* Problem to work on
Using the data below, work out how many of its lines contain "ends", and give that number with nothing added.

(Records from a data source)
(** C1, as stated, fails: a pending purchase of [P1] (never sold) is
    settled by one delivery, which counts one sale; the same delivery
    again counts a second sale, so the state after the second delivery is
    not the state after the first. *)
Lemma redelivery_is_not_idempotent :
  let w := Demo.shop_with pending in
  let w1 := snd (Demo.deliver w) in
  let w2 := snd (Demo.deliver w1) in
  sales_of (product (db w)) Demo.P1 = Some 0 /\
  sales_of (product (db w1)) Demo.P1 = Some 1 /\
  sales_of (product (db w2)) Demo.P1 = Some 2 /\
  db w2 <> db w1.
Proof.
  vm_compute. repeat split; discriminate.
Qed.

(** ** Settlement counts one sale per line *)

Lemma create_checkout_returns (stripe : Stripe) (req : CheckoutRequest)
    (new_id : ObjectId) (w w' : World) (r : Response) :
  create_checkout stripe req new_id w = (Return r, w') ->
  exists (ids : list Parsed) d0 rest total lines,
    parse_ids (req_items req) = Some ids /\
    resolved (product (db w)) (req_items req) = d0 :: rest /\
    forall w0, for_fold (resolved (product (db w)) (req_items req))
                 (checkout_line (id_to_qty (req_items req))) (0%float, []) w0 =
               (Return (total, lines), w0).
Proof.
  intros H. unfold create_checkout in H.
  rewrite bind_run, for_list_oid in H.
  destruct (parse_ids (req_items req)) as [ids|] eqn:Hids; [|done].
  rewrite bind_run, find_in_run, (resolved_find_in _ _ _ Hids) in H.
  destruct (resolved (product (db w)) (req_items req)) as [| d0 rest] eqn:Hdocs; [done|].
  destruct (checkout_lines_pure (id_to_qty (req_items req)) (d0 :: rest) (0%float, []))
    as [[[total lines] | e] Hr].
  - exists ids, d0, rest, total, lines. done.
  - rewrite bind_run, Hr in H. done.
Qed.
* * *
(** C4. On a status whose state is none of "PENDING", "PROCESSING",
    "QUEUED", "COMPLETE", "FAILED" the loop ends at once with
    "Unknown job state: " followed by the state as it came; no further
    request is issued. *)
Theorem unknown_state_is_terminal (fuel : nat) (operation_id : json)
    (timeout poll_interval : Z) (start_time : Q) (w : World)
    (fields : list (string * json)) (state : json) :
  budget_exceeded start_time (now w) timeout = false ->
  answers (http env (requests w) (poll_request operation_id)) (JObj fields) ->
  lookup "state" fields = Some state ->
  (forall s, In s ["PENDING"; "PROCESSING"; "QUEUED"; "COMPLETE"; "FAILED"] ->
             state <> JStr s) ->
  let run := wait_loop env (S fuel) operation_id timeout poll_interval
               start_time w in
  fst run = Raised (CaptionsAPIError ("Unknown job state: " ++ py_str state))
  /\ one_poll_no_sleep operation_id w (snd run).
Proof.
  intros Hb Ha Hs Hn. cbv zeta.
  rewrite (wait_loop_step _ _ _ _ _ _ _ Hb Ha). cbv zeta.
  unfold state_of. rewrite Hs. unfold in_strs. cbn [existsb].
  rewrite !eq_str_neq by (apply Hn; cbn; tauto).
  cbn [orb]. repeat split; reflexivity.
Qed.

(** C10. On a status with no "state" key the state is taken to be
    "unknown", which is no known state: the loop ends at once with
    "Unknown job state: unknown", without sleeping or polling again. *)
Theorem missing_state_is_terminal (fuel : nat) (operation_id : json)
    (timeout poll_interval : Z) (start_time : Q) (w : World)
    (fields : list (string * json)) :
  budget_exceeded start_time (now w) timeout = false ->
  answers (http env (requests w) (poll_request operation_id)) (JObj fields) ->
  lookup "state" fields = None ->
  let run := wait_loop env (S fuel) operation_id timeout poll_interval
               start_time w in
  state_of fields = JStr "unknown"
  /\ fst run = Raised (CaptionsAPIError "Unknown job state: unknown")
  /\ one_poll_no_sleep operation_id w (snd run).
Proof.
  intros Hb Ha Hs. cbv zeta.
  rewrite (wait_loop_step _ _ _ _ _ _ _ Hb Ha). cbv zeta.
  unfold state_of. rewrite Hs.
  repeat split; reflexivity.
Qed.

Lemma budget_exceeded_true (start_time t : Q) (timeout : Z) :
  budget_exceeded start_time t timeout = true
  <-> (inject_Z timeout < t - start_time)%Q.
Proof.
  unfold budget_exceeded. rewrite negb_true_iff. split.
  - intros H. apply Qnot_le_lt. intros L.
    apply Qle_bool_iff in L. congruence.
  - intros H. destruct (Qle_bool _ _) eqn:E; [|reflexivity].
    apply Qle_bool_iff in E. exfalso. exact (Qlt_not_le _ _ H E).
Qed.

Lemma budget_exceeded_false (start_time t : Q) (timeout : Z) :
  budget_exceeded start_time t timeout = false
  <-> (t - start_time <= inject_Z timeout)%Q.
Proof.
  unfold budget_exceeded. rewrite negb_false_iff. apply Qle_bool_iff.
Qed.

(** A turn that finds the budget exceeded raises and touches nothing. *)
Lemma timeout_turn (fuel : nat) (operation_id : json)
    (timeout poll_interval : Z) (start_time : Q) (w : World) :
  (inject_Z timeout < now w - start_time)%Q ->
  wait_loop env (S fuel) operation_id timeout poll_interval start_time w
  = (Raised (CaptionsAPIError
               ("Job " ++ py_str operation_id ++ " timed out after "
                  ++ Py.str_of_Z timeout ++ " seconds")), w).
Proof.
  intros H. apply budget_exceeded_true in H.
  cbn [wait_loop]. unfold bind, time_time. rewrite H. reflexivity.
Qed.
...
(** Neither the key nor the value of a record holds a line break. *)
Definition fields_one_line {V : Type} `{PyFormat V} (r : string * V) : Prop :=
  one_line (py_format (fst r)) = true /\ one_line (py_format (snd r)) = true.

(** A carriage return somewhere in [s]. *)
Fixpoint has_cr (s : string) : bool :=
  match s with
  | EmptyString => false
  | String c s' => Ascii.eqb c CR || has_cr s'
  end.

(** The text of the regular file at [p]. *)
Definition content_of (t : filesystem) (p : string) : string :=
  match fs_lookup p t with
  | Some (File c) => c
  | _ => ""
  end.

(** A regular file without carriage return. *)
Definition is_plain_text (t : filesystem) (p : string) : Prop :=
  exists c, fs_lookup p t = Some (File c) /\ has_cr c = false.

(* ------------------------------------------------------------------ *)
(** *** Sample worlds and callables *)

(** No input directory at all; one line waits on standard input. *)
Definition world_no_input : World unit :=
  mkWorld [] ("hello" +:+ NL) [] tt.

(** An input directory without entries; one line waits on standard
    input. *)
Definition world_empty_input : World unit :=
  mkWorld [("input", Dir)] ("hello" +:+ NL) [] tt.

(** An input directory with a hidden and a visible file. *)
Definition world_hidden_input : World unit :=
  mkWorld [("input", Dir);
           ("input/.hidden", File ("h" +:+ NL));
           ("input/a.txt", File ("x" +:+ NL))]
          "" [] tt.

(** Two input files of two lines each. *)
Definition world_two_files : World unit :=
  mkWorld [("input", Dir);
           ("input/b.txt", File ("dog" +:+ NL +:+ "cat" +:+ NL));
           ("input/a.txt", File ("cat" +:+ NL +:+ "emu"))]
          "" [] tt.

* Your response
2